**WHAT YOU SHOULD DO:** Every line of the entries below from the one containing "From S2P Require Import Prelude Images." to the one containing "pb_gs : list IPhase;", both ends included, must be written out exactly. No other line belongs in the answer.

**DATA:**

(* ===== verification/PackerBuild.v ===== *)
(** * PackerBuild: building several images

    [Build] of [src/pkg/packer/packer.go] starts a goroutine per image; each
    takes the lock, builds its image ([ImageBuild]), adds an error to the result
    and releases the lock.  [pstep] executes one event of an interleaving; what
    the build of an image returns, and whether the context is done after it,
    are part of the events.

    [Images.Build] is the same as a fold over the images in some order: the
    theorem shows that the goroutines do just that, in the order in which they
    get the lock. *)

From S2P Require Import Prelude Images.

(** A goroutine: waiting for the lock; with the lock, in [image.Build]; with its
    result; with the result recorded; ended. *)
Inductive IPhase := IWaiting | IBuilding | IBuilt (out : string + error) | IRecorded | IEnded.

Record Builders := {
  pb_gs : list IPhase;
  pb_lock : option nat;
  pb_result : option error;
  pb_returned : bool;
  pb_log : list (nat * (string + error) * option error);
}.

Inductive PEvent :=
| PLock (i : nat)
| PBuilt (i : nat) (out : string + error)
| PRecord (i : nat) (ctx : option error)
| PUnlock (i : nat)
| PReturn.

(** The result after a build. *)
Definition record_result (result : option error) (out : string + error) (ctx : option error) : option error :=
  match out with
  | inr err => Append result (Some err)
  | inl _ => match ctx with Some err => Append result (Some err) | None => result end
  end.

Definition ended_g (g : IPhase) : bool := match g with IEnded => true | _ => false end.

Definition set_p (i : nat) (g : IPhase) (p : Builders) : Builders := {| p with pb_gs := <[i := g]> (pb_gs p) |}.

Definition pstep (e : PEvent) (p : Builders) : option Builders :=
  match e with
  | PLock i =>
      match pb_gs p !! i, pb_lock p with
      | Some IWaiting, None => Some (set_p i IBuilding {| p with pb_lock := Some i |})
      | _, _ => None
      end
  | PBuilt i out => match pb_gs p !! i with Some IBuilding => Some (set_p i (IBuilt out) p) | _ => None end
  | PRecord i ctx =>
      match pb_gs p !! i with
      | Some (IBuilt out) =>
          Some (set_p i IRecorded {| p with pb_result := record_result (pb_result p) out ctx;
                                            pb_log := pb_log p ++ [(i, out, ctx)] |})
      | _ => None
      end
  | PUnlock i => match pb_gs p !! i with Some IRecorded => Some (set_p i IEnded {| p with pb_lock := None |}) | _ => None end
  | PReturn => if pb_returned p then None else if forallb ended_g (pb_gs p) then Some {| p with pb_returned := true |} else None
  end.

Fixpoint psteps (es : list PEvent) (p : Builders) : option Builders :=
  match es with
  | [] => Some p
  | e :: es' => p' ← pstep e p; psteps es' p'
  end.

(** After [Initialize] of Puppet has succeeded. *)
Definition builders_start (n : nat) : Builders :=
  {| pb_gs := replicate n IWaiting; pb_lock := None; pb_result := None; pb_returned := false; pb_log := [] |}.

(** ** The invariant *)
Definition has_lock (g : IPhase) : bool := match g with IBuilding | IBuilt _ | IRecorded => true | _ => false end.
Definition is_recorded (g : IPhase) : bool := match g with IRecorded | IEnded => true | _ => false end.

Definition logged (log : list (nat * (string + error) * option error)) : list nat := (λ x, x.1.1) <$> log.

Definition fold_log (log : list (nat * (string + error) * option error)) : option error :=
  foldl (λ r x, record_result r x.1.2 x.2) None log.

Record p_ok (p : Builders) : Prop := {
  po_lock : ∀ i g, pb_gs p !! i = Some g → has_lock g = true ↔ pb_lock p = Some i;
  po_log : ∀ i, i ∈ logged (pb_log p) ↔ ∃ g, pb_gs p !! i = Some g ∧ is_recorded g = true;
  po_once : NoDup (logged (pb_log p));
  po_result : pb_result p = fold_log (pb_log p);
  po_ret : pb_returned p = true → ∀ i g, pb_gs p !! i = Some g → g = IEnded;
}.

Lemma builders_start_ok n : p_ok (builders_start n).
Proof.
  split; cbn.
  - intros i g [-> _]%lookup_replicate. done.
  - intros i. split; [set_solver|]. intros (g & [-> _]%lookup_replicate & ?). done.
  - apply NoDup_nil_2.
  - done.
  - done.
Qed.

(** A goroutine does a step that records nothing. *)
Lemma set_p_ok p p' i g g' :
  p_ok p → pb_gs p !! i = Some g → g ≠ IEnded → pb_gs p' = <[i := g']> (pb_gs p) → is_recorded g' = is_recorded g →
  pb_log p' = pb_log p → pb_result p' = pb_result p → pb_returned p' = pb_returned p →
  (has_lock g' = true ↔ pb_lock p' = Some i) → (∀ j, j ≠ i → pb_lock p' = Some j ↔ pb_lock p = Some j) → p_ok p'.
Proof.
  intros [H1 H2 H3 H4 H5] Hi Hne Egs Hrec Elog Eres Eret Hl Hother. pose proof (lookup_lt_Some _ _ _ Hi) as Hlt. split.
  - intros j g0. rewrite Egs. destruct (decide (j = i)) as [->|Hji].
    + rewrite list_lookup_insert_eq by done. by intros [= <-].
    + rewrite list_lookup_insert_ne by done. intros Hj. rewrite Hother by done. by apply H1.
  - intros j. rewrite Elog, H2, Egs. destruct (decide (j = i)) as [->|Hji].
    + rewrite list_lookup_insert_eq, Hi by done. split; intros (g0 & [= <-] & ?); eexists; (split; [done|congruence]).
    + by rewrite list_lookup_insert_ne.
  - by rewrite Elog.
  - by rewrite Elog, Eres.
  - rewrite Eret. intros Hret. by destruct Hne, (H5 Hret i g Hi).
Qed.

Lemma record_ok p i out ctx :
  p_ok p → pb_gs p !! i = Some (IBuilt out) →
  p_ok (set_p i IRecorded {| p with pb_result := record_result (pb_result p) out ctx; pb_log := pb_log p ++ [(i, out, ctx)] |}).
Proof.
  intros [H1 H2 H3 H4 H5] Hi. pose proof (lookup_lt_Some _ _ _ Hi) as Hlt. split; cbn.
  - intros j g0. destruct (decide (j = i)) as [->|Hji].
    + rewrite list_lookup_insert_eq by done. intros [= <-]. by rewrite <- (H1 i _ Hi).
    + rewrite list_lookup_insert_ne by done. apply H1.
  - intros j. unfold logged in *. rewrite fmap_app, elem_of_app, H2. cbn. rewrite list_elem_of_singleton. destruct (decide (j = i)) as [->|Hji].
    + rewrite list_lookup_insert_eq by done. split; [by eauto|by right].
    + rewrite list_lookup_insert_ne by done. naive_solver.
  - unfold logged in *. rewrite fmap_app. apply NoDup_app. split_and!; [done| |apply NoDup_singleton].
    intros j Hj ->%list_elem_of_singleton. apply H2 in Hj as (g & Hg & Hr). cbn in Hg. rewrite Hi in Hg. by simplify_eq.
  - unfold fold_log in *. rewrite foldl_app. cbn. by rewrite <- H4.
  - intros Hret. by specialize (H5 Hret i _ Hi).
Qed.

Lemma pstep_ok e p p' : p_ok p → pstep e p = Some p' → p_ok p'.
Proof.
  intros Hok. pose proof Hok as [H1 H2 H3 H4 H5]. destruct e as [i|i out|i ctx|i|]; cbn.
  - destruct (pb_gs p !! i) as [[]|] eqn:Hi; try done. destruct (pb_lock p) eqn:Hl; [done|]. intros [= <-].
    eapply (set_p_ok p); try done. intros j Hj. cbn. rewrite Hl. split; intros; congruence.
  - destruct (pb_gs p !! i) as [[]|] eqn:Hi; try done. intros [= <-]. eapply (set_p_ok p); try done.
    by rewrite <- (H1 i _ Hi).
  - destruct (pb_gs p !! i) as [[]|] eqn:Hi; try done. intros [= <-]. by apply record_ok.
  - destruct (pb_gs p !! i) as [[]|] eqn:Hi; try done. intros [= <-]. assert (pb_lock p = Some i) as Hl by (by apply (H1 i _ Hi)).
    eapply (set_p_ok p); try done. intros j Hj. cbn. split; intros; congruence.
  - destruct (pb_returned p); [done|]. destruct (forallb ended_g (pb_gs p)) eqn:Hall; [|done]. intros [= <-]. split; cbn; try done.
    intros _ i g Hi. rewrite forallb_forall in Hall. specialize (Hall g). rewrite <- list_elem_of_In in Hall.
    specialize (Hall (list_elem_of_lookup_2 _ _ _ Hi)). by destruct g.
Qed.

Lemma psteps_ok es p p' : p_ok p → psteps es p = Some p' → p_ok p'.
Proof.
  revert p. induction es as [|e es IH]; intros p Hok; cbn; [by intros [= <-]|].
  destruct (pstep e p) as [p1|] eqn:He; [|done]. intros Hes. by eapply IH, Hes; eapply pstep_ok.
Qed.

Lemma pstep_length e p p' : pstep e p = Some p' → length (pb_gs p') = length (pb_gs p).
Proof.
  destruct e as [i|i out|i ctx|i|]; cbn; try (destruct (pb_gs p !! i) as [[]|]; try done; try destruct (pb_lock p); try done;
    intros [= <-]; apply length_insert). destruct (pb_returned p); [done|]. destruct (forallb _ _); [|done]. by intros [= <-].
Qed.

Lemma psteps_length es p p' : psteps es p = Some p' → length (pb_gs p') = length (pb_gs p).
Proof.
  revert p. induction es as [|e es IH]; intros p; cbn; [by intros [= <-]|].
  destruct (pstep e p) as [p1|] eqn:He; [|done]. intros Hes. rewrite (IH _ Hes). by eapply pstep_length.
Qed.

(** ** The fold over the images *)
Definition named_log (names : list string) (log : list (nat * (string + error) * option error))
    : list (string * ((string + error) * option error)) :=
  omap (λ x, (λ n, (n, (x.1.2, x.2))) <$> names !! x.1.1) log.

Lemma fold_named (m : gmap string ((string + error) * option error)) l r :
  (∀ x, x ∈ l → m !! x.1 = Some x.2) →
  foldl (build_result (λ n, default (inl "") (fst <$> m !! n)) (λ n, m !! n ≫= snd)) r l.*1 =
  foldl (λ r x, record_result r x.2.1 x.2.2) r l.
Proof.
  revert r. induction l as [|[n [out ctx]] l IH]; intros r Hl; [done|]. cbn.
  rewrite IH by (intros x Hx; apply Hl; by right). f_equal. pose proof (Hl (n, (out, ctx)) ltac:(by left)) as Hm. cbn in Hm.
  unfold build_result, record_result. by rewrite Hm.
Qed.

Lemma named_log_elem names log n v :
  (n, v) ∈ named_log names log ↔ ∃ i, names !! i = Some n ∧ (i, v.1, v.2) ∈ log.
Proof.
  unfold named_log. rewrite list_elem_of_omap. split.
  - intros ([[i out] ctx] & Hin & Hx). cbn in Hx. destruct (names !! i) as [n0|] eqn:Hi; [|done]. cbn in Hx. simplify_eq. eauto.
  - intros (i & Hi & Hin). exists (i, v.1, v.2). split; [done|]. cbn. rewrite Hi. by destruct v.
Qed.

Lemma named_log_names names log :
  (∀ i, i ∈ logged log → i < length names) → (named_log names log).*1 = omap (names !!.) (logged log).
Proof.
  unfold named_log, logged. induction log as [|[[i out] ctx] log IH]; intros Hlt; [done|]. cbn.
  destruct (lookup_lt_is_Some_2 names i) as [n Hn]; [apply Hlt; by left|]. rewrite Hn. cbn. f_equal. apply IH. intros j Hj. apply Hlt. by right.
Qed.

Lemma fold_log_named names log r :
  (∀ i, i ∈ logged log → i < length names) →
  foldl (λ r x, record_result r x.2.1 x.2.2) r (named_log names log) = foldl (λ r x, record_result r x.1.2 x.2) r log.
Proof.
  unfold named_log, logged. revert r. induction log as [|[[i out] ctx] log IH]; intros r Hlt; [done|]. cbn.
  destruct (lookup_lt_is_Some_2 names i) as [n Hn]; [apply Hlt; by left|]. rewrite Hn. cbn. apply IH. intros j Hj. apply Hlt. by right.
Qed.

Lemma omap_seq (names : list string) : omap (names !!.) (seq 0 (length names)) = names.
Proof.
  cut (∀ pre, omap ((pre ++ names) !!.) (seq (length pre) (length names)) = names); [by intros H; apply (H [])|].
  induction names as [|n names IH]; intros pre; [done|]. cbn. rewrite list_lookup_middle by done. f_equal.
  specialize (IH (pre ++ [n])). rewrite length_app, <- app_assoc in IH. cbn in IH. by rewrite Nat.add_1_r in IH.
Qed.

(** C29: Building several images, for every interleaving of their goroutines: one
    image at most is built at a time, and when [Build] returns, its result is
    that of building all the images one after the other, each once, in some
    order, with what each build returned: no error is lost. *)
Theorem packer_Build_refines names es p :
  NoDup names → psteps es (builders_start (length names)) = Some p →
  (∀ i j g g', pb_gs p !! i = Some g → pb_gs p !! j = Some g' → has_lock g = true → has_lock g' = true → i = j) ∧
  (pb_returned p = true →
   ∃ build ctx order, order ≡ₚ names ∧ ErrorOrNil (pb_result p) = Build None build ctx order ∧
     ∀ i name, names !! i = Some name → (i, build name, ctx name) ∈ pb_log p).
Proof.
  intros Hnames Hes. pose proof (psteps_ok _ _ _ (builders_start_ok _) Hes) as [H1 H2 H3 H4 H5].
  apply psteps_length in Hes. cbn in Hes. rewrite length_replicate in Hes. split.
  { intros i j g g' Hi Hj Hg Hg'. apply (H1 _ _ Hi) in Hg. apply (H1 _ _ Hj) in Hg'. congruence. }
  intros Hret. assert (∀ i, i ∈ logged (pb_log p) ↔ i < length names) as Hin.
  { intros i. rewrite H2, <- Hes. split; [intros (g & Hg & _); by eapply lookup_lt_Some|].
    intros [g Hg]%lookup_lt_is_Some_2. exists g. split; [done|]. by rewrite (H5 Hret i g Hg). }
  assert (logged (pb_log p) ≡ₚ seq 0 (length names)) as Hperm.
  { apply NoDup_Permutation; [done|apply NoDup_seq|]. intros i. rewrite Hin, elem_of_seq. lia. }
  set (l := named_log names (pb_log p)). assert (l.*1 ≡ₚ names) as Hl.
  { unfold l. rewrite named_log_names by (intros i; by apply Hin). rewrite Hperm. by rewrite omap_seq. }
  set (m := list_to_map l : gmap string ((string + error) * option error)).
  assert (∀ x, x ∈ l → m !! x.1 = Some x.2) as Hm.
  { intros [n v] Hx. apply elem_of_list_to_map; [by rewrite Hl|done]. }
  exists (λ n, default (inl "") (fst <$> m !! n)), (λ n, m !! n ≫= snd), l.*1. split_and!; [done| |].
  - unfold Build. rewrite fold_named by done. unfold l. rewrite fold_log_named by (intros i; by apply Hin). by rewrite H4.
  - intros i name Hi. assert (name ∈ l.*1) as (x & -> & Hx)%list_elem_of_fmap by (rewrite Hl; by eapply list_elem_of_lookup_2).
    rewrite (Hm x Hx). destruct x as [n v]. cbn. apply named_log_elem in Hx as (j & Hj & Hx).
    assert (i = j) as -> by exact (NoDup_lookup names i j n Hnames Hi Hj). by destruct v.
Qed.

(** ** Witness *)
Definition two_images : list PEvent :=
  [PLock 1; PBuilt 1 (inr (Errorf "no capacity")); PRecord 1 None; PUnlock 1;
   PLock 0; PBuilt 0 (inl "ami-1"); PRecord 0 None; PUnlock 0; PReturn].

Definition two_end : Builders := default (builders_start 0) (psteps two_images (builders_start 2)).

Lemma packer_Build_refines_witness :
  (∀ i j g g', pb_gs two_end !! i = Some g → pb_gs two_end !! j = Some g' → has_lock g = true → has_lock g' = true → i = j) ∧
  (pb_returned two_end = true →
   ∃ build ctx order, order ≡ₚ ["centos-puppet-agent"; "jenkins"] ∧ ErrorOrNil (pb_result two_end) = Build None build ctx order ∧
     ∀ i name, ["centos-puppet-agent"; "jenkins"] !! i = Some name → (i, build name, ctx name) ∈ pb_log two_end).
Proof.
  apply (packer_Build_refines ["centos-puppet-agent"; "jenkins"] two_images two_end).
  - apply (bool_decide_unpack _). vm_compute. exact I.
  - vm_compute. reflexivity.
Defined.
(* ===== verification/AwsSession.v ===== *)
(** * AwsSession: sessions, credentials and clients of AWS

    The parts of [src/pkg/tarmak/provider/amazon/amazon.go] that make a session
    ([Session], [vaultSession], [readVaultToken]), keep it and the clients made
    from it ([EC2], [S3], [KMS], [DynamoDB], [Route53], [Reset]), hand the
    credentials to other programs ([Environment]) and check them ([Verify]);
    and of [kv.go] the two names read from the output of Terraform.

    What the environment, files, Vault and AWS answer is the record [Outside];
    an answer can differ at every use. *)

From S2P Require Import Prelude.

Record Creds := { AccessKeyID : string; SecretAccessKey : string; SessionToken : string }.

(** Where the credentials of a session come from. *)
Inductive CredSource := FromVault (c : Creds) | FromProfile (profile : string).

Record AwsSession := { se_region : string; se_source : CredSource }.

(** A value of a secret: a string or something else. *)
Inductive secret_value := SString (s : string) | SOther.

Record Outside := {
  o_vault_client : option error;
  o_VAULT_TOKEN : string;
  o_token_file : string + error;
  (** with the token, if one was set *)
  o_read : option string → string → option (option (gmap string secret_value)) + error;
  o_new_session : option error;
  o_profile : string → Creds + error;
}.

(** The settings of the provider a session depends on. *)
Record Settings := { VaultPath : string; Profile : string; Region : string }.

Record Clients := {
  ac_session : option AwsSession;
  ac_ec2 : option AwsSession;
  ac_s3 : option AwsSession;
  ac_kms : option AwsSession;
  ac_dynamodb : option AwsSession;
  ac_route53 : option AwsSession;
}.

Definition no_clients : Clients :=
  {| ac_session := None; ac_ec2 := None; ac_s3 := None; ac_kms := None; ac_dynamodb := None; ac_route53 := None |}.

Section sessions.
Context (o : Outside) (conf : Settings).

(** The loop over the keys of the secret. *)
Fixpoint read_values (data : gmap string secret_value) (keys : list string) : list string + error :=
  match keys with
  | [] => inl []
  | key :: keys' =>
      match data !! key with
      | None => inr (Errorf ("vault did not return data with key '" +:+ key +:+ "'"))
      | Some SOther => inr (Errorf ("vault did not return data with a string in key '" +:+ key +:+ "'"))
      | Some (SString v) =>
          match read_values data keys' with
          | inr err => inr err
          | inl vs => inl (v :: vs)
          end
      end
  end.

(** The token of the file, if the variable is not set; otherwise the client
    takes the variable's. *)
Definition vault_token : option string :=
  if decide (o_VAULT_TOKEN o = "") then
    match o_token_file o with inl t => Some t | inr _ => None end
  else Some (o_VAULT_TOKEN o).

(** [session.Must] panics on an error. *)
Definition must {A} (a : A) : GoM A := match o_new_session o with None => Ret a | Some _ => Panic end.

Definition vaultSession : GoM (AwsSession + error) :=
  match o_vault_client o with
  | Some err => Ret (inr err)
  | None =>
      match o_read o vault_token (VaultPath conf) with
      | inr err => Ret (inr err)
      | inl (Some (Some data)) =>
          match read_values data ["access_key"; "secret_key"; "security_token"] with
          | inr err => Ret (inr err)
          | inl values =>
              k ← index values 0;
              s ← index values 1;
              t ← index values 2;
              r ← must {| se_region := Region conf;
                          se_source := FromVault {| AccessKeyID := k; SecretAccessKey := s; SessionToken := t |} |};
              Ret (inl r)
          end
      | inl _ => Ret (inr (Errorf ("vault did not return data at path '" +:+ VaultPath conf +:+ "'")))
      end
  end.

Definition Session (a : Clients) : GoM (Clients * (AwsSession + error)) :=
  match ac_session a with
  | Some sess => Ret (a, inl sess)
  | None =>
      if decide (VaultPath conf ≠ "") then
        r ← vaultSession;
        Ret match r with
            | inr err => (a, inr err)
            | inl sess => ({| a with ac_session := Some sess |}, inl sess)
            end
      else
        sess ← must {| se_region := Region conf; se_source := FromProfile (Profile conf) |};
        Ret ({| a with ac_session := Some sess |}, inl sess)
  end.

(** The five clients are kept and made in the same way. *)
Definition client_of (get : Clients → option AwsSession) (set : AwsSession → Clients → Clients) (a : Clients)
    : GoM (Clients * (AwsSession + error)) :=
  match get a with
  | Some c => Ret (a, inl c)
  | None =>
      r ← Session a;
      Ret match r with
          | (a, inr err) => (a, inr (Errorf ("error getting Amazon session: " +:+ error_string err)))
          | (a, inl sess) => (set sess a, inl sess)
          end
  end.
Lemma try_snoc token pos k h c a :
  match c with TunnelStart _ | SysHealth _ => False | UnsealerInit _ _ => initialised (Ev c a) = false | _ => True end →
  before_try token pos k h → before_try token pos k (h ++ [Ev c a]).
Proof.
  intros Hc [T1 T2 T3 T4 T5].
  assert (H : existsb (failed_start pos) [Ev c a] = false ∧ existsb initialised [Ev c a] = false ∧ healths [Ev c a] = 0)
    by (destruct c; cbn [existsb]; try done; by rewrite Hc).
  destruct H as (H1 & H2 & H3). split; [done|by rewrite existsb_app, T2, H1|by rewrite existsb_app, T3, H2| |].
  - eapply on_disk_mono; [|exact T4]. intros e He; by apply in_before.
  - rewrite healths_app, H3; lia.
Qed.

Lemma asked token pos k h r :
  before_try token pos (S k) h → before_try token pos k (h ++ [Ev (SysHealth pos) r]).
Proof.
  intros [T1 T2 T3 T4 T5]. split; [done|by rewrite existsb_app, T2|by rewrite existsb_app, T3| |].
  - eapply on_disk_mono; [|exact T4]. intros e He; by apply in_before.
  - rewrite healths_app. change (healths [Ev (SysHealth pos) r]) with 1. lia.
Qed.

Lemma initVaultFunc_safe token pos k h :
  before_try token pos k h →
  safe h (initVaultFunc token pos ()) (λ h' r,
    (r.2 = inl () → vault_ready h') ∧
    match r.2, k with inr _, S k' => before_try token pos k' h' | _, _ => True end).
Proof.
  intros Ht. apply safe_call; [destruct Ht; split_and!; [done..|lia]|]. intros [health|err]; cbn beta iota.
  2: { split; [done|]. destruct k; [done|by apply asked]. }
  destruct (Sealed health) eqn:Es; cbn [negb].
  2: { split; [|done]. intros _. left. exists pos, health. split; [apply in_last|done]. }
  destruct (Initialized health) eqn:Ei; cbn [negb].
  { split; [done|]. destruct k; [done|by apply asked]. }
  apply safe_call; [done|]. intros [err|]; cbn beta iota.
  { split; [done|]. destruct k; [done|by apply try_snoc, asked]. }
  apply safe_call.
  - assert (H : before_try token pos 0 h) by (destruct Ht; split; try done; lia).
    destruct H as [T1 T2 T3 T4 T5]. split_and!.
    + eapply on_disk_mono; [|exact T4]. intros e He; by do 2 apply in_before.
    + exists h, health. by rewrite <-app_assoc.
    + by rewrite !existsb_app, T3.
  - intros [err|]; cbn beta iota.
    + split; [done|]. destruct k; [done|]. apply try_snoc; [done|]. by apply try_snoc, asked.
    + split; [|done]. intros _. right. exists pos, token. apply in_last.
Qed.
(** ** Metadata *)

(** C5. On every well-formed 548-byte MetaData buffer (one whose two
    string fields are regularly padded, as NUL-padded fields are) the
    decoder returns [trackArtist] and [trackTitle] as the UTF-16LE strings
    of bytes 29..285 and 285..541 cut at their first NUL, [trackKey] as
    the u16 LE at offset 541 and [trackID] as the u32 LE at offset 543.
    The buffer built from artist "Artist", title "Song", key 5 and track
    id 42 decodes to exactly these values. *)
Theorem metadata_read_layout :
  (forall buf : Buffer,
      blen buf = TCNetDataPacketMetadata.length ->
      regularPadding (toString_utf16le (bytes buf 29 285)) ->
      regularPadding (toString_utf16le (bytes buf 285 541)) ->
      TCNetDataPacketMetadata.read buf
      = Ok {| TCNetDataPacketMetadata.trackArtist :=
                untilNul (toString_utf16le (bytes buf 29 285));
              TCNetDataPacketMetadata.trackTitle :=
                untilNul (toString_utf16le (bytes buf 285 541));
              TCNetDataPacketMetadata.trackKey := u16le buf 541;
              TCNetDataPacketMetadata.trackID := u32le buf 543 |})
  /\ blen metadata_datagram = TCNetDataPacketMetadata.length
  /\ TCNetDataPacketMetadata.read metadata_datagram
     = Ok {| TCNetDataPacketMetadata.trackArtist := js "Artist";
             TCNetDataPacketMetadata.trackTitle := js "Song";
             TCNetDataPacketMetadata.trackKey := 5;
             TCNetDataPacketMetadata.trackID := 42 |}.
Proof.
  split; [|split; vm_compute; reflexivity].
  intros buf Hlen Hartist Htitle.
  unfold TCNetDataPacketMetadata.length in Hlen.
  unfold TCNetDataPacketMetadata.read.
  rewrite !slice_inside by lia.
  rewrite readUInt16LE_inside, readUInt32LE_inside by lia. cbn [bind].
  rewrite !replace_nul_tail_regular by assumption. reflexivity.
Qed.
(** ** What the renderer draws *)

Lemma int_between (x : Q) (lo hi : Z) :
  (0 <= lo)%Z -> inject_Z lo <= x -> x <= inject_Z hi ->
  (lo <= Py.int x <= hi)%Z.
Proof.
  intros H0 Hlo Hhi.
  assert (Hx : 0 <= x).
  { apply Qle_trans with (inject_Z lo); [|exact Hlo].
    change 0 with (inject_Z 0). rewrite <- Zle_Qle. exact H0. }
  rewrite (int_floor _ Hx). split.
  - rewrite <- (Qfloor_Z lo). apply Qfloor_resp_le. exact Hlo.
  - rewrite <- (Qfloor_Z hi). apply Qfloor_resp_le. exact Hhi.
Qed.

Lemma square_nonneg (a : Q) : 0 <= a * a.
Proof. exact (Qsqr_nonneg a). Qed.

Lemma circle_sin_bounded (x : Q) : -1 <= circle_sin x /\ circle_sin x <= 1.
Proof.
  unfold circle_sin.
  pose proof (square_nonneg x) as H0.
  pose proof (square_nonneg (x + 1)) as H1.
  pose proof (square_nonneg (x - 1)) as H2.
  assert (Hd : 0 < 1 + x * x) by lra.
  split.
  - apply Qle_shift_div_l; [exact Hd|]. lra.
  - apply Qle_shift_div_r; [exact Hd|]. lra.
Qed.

**RESPONSE AREA:**
From S2P Require Import Prelude Images.

(** A goroutine: waiting for the lock; with the lock, in [image.Build]; with its
    result; with the result recorded; ended. *)
Inductive IPhase := IWaiting | IBuilding | IBuilt (out : string + error) | IRecorded | IEnded.

Record Builders := {
  pb_gs : list IPhase;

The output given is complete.